--- The data ---
(** The handle with the reply the denial left in its buffer. *)
Definition raft_server_deny_client_request (rncr : raft_net_client_request_handle)
    (csn : option uuid) (rc : Z) : M raft_net_client_request_handle :=
  assert_ (bool_decide (is_Some (rncr_request rncr))) ;;;
  let! reply := lift_option (rncr_reply_ptr rncr) in
  let! leader := ri_get ri_csn_leader in
  let reply := reply <| rcrm_sys_error := rc |> in
  let reply := match leader with
               | Some l => if rc =? - ENOSYS
                           then reply <| rcrm_type := RAFT_CLIENT_RPC_MSG_TYPE_REDIRECT |>
                                      <| rcrm_dest_id := l |>
                           else reply
               | None => reply
               end in
  let rncr := rncr <| rncr_reply_ptr := Some reply |> in
  raft_server_reply_to_client rncr csn ;;;
  ret rncr.

Definition raft_server_client_reply_init (rncr : raft_net_client_request_handle)
    (msg_type : raft_client_rpc_msg_type) : M raft_net_client_request_handle :=
  assert_ (rncr_is_direct_req rncr
           || (bool_decide (is_Some (rncr_reply_ptr rncr))
               && (bool_decide (msg_type = RAFT_CLIENT_RPC_MSG_TYPE_PING_REPLY)
                   || bool_decide (msg_type = RAFT_CLIENT_RPC_MSG_TYPE_REPLY))
               && raft_net_client_request_handle_has_reply_info rncr
               && (rncr_reply_data_size rncr <? rncr_reply_data_max_size rncr))) ;;;
  let! reply := lift_option (rncr_reply_ptr rncr) in
  let! ri := ri_get id in
  ret (rncr <| rncr_reply_ptr := Some (client_reply ri rncr msg_type reply) |>).

(** Whether to ignore the request, and otherwise the client's node. *)
Definition raft_server_client_recv_ignore_request (rcm : raft_client_rpc_msg) :
  M (bool * option uuid) :=
  let! rc := raft_net_verify_sender_client_msg (rcrm_raft_id rcm) in
  if negb (rc =? 0) then ret (true, None)
  else
    let sender := rcrm_sender_id rcm in
    let! found := env_get (fun e => env_csn_lookup e sender) in
    let! client := match found with
                   | Some is_client => ret (Some is_client)
                   | None => let! rc := env_get (fun e => env_csn_add e sender) in
                             ret (if rc =? 0 then Some true else None)
                   end in
    match client with
    | None => ret (true, None)
    | Some false => ret (true, None)
    | Some true =>
        let! can_recv := env_get (fun e => env_can_recv e sender) in
        ret (if negb can_recv then (true, None) else (false, Some sender))
    end.

(** ** Request handles *)
Definition raft_server_net_client_request_init (type : raft_net_client_request_type)
    (rpc_request : option raft_client_rpc_msg) (commit_data : option bytes)
    (commit_data_size : Z) (reply_buf : bool) (reply_buf_size : Z)
    (is_direct_req : bool) : M raft_net_client_request_handle :=
  assert_ (is_direct_req || (reply_buf && (sizeof_raft_client_rpc_msg <=? reply_buf_size))) ;;;
  fatal_if (match type with
            | RAFT_NET_CLIENT_REQ_TYPE_NONE =>
                bool_decide (rpc_request = None) || bool_decide (is_Some commit_data)
            | RAFT_NET_CLIENT_REQ_TYPE_COMMIT =>
                bool_decide (is_Some rpc_request) || bool_decide (commit_data = None)
            | _ => true
            end) ;;;
  let! ri := ri_get id in
  let rncr :=
    {| rncr_type := type; rncr_write_raft_entry := false;
       rncr_is_leader := raft_instance_is_leader ri;
       rncr_is_direct_req := is_direct_req; rncr_op_error := 0;
       rncr_entry_term := rlh_term (ri_log_hdr ri);
       rncr_current_term := rlh_term (ri_log_hdr ri);
       rncr_apply_handler_version := 0; rncr_request := rpc_request;
       rncr_request_or_commit_data := []; rncr_request_or_commit_data_size := 0;
       rncr_reply_ptr := if reply_buf then Some zero_rcrm else None;
       rncr_app_data_ptr := [];
       rncr_reply_data_max_size := u64 (reply_buf_size - sizeof_raft_client_rpc_msg);
       rncr_reply_data_size := 0; rncr_msg_id := 0;
       rncr_sm_write_supp := zero_rnsws; rncr_client_uuid := null_uuid;
       rncr_csn := None; rncr_bi := false |} in
  match rpc_request with
  | Some req =>
      let rncr :=
        raft_net_client_request_handle_set_reply_info (rcrm_sender_id req) (rcrm_msg_id req)
          (rncr <| rncr_request_or_commit_data := rcrm_data req |>
                <| rncr_request_or_commit_data_size := rcrm_data_size req |>) in
      assert_ (is_direct_req || raft_net_client_request_handle_has_reply_info rncr) ;;;
      ret rncr
  | None =>
      let rncr := rncr <| rncr_request_or_commit_data := default [] commit_data |>
                       <| rncr_request_or_commit_data_size := commit_data_size |> in
      assert_ (negb (raft_net_client_request_handle_has_reply_info rncr)) ;;;
      ret rncr
  end.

--- What is needed ---
Only one stretch of the data above is needed. Restate it word for word, from the line containing "false => ret (true, None)" through the line containing "rncr_write_raft_entry := false;", both ends included.

--- Result ---
    | Some false => ret (true, None)
    | Some true =>
        let! can_recv := env_get (fun e => env_can_recv e sender) in
        ret (if negb can_recv then (true, None) else (false, Some sender))
    end.

(** ** Request handles *)
Definition raft_server_net_client_request_init (type : raft_net_client_request_type)
    (rpc_request : option raft_client_rpc_msg) (commit_data : option bytes)
    (commit_data_size : Z) (reply_buf : bool) (reply_buf_size : Z)
    (is_direct_req : bool) : M raft_net_client_request_handle :=
  assert_ (is_direct_req || (reply_buf && (sizeof_raft_client_rpc_msg <=? reply_buf_size))) ;;;
  fatal_if (match type with
            | RAFT_NET_CLIENT_REQ_TYPE_NONE =>
                bool_decide (rpc_request = None) || bool_decide (is_Some commit_data)
            | RAFT_NET_CLIENT_REQ_TYPE_COMMIT =>
                bool_decide (is_Some rpc_request) || bool_decide (commit_data = None)
            | _ => true
            end) ;;;
  let! ri := ri_get id in
  let rncr :=
    {| rncr_type := type; rncr_write_raft_entry := false;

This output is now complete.